Microtubule Regulation in Cancer Cells

Aleandre Matov^*

• DataSet Analysis LLC, 738471, San Francisco, United States

ABSTRACT Introduction: The notion of microtubule (MT) dynamics relates to the changes in the length of MT polymers in living cells. They are governed by a stochastic process related to the rates and chances of adding or removing tubulin dimers at the ends of MT polymers, termed dynamic instability. The ability of each MT to swiftly switch between stages of adding or removing dimers at the tip of its lattice is critical for the overall success of the mitotic spindle, a molecular machinery built dynamically by MTs and associated molecular motor proteins, in properly segregating the duplicated DNA into the two daughter cells. When changes in the genetic and epigenetic regulation of the cell affect this ability, for example by increasing the rates of hydrolysis of bound to tubulin dimers incorporated in the MT lattice, that results in segregation errors and is a hallmark of disease. Methods: In cancer, the dysregulation of MT dynamics contributes to drug resistance. Measuring and modeling MT dynamics provides an insight into the regulation of the cell and its susceptibility to drug action. It can also characterize the function of patient immune cells and contribute to improving the success rate of cell therapy.
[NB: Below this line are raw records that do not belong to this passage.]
(* ===== verification/PgLimiter.v ===== *)
(** The distributed rate limiter (db/ratelimit.go): one upsert statement per
    request against a table shared by all replicas. *)
From S2P Require Import Prelude Float64 Sql.

Definition DefaultRateLimitTableName : string := "ratelimit_windows".

Record PGRateLimiter := mkPG { limit : Z; window : Duration; tableName : string }.

Inductive PGRateLimiterOption :=
| WithPGRateLimiterTableName (name : string)
| WithPGRateLimiterTimeout (d : Duration).

(** The timeout shows in the outcomes of the statements only. *)
Definition applyPGOption (l : PGRateLimiter) (o : PGRateLimiterOption) : PGRateLimiter :=
  match o with
  | WithPGRateLimiterTableName name => mkPG (limit l) (window l) name
  | WithPGRateLimiterTimeout _ => l
  end.

(** [NewPGRateLimiter] with a connection. *)
Definition NewPGRateLimiter (lim : Z) (win : Duration) (opts : list PGRateLimiterOption)
    : option PGRateLimiter :=
  let l := foldl applyPGOption
    (mkPG (if lim <=? 0 then 1 else lim) (if win <=? 0 then Minute else win) DefaultRateLimitTableName) opts in
  if validTableName (tableName l) then Some l else None.

(** [Duration.Seconds], a float64. *)
Definition Seconds (d : Duration) : float64 :=
  fadd (of_int (Z.quot d Second)) (fdiv (of_int (Z.rem d Second)) (of_int Second)).

(** The interval the statement is given: whole seconds, or whole milliseconds
    for windows below one second. *)
Definition sqlWindow (l : PGRateLimiter) : Duration :=
  if fltb (Seconds (window l)) f1 then Z.quot (window l) 1000000 * 1000000
  else default 0 (to_int64 (Seconds (window l))) * Second.

(** A row of the table; the count is a 32-bit integer. *)
Record row := Row { current_count : Z; window_start : Time }.
Local Notation table := (gmap string row).
Definition int4 (z : Z) : bool := (-2 ^ 31 <=? z) && (z <? 2 ^ 31).

(** The upsert: the new table and the row that is returned, or an error when a
    number does not fit. *)
Definition upsert (l : PGRateLimiter) (t : table) (key : string) (n : Z) (now : Time)
    : option (table * option bool) :=
  let now := stored now in
  let returning r := (window_start r =? now) || (current_count r <=? limit l) in
  if negb (int4 n && int4 (limit l)) then None
  else match t !! key with
  | None => let r := Row n now in Some (<[key := r]> t, Some (returning r))
  | Some old =>
      let over := sqlWindow l <=? now - window_start old in
      let sum := current_count old + n in
      if negb over && negb (int4 sum) then None
      else if over || (sum <=? limit l) then
        let r := if over then Row n now else Row sum (window_start old) in
        Some (<[key := r]> t, Some (returning r))
      else Some (t, None)
  end.

(** [AllowNWithContext]. *)
Definition AllowNWithContext (l : PGRateLimiter) (t : table) (key : string) (n : Z) (now : Time)
    (o : dbOutcome) : bool * table :=
  if bool_decide (key = "") || (n <=? 0) then (false, t)
  else if limit l <? n then (false, t)
  else match o, upsert l t key n now with
       | NotExecuted, _ | _, None => (false, t)
       | AnswerLost, Some (t', _) => (false, t')
       | Answered, Some (t', r) => (default false r, t')
       end.

Definition AllowN (l : PGRateLimiter) t key n now o := AllowNWithContext l t key n now o.
Definition Allow (l : PGRateLimiter) t key now o := AllowNWithContext l t key 1 now o.

Definition Remaining (l : PGRateLimiter) (t : table) (key : string) (now : Time) (o : dbOutcome) : Z :=
  if bool_decide (key = "") then 0
  else match o, t !! key with
       | Answered, None => limit l
       | Answered, Some r =>
           if window l <=? time_Sub now (window_start r) then limit l
           else let rem := limit l -! current_count r in if rem <? 0 then 0 else rem
       | _, _ => 0
       end.

Definition Reset (t : table) (key : string) (o : dbOutcome) : table :=
  if bool_decide (key = "") then t
  else match o with NotExecuted => t | _ => delete key t end.

(** ** The bound *)

(** The calls of all replicas, in the order of their statements; the clocks of
    the replicas need not agree. *)
Inductive pgCall :=
| CAllow (key : string) (n : Z) (now : Time) (o : dbOutcome)
| CReset (key : string) (o : dbOutcome).

Definition pgStep (l : PGRateLimiter) (t : table) (c : pgCall) : Z * table :=
  match c with
  | CAllow key n now o =>
      let '(ok, t') := AllowN l t key n now o in (if ok then n else 0, t')
  | CReset key o => (0, Reset t key o)
  end.

(** The events granted to a key, and the resets of it. *)
Fixpoint pgRun (l : PGRateLimiter) (t : table) (cs : list pgCall) (key : string) : Z * Z * table :=
  match cs with
  | [] => (0, 0, t)
  | c :: cs' =>
      let '(g, t1) := pgStep l t c in
      let mine := match c with CAllow k _ _ _ | CReset k _ => bool_decide (k = key) end in
      let reset := match c with CReset _ _ => mine | _ => false end in
      let '(gs, rs, t2) := pgRun l t1 cs' key in
      ((if mine then g else 0) + gs, (if reset then 1 else 0) + rs, t2)
  end.

Definition clockIn (t0 t1 : Time) (c : pgCall) : Prop :=
  match c with CAllow _ _ now _ => t0 <= stored now <= t1 | CReset _ _ => True end.

(** What a key may still be granted without a reset: the rest of its window and
    the windows that start before [t1]. *)
Definition pgBudget (l : PGRateLimiter) (t0 t1 : Time) (r : option row) : Z :=
  match r with
  | None => limit l * (1 + (t1 - t0) / sqlWindow l)
  | Some r => (limit l - current_count r) + limit l * ((t1 - window_start r) / sqlWindow l)
  end.

Definition rowOk (l : PGRateLimiter) (t0 t1 : Time) (r : option row) : Prop :=
  match r with Some r => 0 <= current_count r <= limit l /\ t0 <= window_start r <= t1 | None => True end.

Section Bound.
Context (l : PGRateLimiter) (t0 t1 : Time) (Hw : 0 < sqlWindow l) (Hl : 1 <= limit l) (Ht : t0 <= t1).

Notation budget := (pgBudget l t0 t1).
Notation ok := (rowOk l t0 t1).

Lemma budget_nonneg r : ok r -> 0 <= budget r <= budget None.
Proof.
  assert (0 <= (t1 - t0) / sqlWindow l) by (apply Z.div_pos; lia).
  destruct r as [[c ws]|]; cbn; intros Hok; [|nia].
  assert (0 <= (t1 - ws) / sqlWindow l) by (apply Z.div_pos; lia).
  assert ((t1 - ws) / sqlWindow l <= (t1 - t0) / sqlWindow l) by (apply Z.div_le_mono; lia).
  nia.
Qed.

(** A window that is over costs the budget a whole limit. *)
Lemma budget_new_window ws now :
  sqlWindow l <= now - ws -> limit l * ((t1 - now) / sqlWindow l) + limit l <= limit l * ((t1 - ws) / sqlWindow l).
Proof.
  intros H.
  assert ((t1 - now) / sqlWindow l + 1 <= (t1 - ws) / sqlWindow l); [|nia].
  replace ((t1 - now) / sqlWindow l + 1) with ((t1 - now + 1 * sqlWindow l) / sqlWindow l)
    by (rewrite Z.div_add; lia).
  apply Z.div_le_mono; lia.
Qed.

Lemma upsert_other t k key n now t' r :
  k <> key -> upsert l t k n now = Some (t', r) -> t' !! key = t !! key.
Proof.
  intros Hk. unfold upsert. cbv zeta.
  destruct (negb _); [done|]. destruct (t !! k); [|intros [= <- <-]; by rewrite lookup_insert_ne].
  destruct (_ && _); [done|]. destruct (_ || _); intros [= <- <-]; by rewrite ?lookup_insert_ne by done.
Qed.

Lemma upsert_budget t key n now t' r :
  ok (t !! key) -> 1 <= n <= limit l -> t0 <= stored now <= t1 ->
  upsert l t key n now = Some (t', r) ->
  ok (t' !! key) /\ (if default false r then n else 0) + budget (t' !! key) <= budget (t !! key).
Proof.
  intros Hok Hn Hnow. unfold upsert.
  destruct (negb (int4 n && int4 (limit l))); [done|].
  destruct (t !! key) as [[c ws]|] eqn:E; cbn in *.
  - destruct (Z.leb_spec (sqlWindow l) (stored now - ws)) as [Ho|Ho]; cbn.
    + intros [= <- <-]. rewrite lookup_insert_eq; cbn. rewrite Z.eqb_refl; cbn.
      pose proof (budget_new_window ws (stored now) Ho). split; [lia|lia].
    + destruct (negb (int4 (c + n))); [done|].
      destruct (Z.leb_spec (c + n) (limit l)); intros [= <- <-]; [|rewrite E; cbn; lia].
      rewrite lookup_insert_eq; cbn. split; [lia|]. case_match; lia.
  - intros [= <- <-]. rewrite lookup_insert_eq; cbn. rewrite Z.eqb_refl; cbn.
    assert ((t1 - stored now) / sqlWindow l <= (t1 - t0) / sqlWindow l) by (apply Z.div_le_mono; lia).
    split; [lia|nia].
Qed.

Lemma allow_budget t k n now o key b t' :
  ok (t !! key) -> t0 <= stored now <= t1 ->
  AllowNWithContext l t k n now o = (b, t') ->
  ok (t' !! key) /\ (if bool_decide (k = key) then if b then n else 0 else 0) + budget (t' !! key)
                    <= budget (t !! key).
Proof.
  intros Hok Hnow. unfold AllowNWithContext.
  assert (Hsame : ok (t !! key) /\ (if bool_decide (k = key) then 0 else 0) + budget (t !! key)
                  <= budget (t !! key)) by (split; [done | case_match; lia]).
  destruct (bool_decide (k = "")); cbn; [by intros [= <- <-]|].
  destruct (Z.leb_spec n 0); [by intros [= <- <-]|].
  destruct (Z.ltb_spec (limit l) n); [by intros [= <- <-]|].
  destruct (upsert l t k n now) as [[t2 r]|] eqn:E; [|by destruct o; intros [= <- <-]].
  destruct (decide (k = key)) as [->|Hk].
  - rewrite bool_decide_true in * by done.
    assert (Hn : 1 <= n <= limit l) by lia.
    destruct (upsert_budget _ _ _ _ _ _ Hok Hn Hnow E) as [Hok' Hb].
    destruct o; intros [= <- <-]; split; (done || (destruct r as [[]|]; cbn in Hb |- *; lia)).
  - rewrite bool_decide_false in * by done.
    pose proof (upsert_other _ _ _ _ _ _ _ Hk E) as He.
    destruct o; intros [= <- <-]; rewrite ?He; done.
Qed.

Lemma run_budget cs t key :
  Forall (clockIn t0 t1) cs -> ok (t !! key) ->
  let '(g, rs, _) := pgRun l t cs key in
  0 <= rs /\ g <= budget (t !! key) + rs * budget None.
Proof.
  intros Hcs. revert t. induction Hcs as [|c cs Hc Hcs IH]; intros t Hok; cbn [pgRun].
  { pose proof (budget_nonneg _ Hok). lia. }
  destruct (pgStep l t c) as [g t2] eqn:E.
  destruct c as [k n now o|k o]; cbn in E, Hc.
  - unfold AllowN in E. destruct (AllowNWithContext l t k n now o) as [b t3] eqn:EA. simplify_eq.
    destruct (allow_budget _ _ _ _ _ key _ _ Hok Hc EA) as [Hok2 Hb]. specialize (IH _ Hok2).
    destruct (pgRun l t2 cs key) as [[gs rs] t4]. lia.
  - simplify_eq.
    assert (ok (Reset t k o !! key) /\
            budget (Reset t k o !! key) <= budget (t !! key) + (if bool_decide (k = key) then budget None else 0))
      as [Hok2 Hb].
    { pose proof (budget_nonneg _ Hok) as Hn. pose proof (budget_nonneg None I) as Hn0. unfold Reset.
      repeat case_bool_decide; subst; try (split; [done|lia]);
        destruct o; rewrite ?lookup_delete_eq, ?lookup_delete_ne by done; split; (done || lia). }
    specialize (IH _ Hok2). destruct (pgRun l (Reset t k o) cs key) as [[gs rs] t4].
    repeat case_bool_decide; lia.
Qed.

End Bound.

(** C12: The distributed rate limiter counts for all replicas together: whatever
    calls the replicas make, in whatever order their statements reach the
    database, with clocks that disagree, and with statements that fail or whose
    answer is lost, the events a key is granted between the clock readings [t0]
    and [t1] are at most the limit for each window that starts in that span and
    one more, and as much again for each Reset of the key. This holds for the
    window the statement is given, which is positive from 1 ms up: a window
    below that is given as zero milliseconds and then no request is ever
    refused, and 1.5 s is given as 1 s, while Remaining uses 1.5 s. *)
Theorem pg_rate (l : PGRateLimiter) (t0 t1 : Time) (cs : list pgCall) (key : string) :
  0 < sqlWindow l -> 1 <= limit l -> t0 <= t1 -> Forall (clockIn t0 t1) cs ->
  let '(granted, resets, _) := pgRun l ∅ cs key in
  granted <= (resets + 1) * (limit l * (1 + (t1 - t0) / sqlWindow l)) /\
  (* too short a window *)
  (forall (l' : PGRateLimiter) t n now,
     sqlWindow l' = 0 -> 1 <= n <= limit l' -> limit l' < 2 ^ 31 -> key <> "" ->
     (forall r, t !! key = Some r -> window_start r <= stored now) ->
     fst (AllowN l' t key n now Answered) = true) /\
  sqlWindow (mkPG 1 999999 "t") = 0 /\ sqlWindow (mkPG 1 1500000000 "t") = Second.
Proof.
  intros Hw Hl Ht Hcs.
  pose proof (run_budget l t0 t1 Hw Hl Ht cs ∅ key Hcs) as H. rewrite lookup_empty in H. specialize (H I).
  destruct (pgRun l ∅ cs key) as [[g rs] t]. cbn in H. split_and!; [lia| |by vm_compute|by vm_compute].
  intros l' t' n now Hz Hn Hlim Hk Hrow. unfold AllowN, AllowNWithContext, upsert, int4.
  rewrite bool_decide_false by done. rewrite Hz.
  destruct (Z.leb_spec n 0); [lia|]. destruct (Z.ltb_spec (limit l') n); [lia|]. cbn [orb].
  rewrite !(proj2 (Z.leb_le (-2 ^ 31) _)), !(proj2 (Z.ltb_lt _ (2 ^ 31))) by lia. cbn [andb negb].
  destruct (t' !! key) as [r|]; [|cbn; by rewrite Z.eqb_refl].
  specialize (Hrow r eq_refl). rewrite (proj2 (Z.leb_le 0 (stored now - window_start r))) by lia.
  cbn. by rewrite Z.eqb_refl.
Qed.

(** Two replicas, the second with a clock that is behind, and a lost answer. *)
Definition pgExample : list pgCall :=
  [CAllow "k" 2 (10 * Second) Answered; CAllow "k" 1 (9 * Second) Answered;
   CAllow "k" 1 (9 * Second) Answered; CAllow "k" 1 (20 * Second) AnswerLost;
   CAllow "k" 2 (20 * Second) Answered; CAllow "k" 1 (21 * Second) Answered].

Lemma pg_rate_witness :
  pgRun (mkPG 3 (10 * Second) "t") ∅ pgExample "k" = (5, 0, {["k" := Row 3 (20 * Second)]}) /\
  5 <= (0 + 1) * (3 * (1 + (21 * Second - 9 * Second) / sqlWindow (mkPG 3 (10 * Second) "t"))).
Proof.
  split; [by vm_compute|].
  pose proof (pg_rate (mkPG 3 (10 * Second) "t") (9 * Second) (21 * Second) pgExample "k"
    ltac:(by vm_compute) ltac:(by vm_compute) ltac:(by vm_compute)
    ltac:(repeat constructor; by vm_compute)) as H.
  assert (E : pgRun (mkPG 3 (10 * Second) "t") ∅ pgExample "k" = (5, 0, {["k" := Row 3 (20 * Second)]}))
    by (by vm_compute).
  rewrite E in H. exact (proj1 H).
Defined.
Results: Our investigation indicates that drug-resistant tumors exhibit particular changes in their regulation at the cellular level that expose cell state vulnerabilities, which can be targeted during therapy. We elucidate mechanisms of oncogenic activity in dividing cells and propose an approach for overcoming drug resistance. Conclusions: Changes in MT regulation before and after drug treatment of patient cells are indicative of the susceptibility of tumors to particular drug regimens.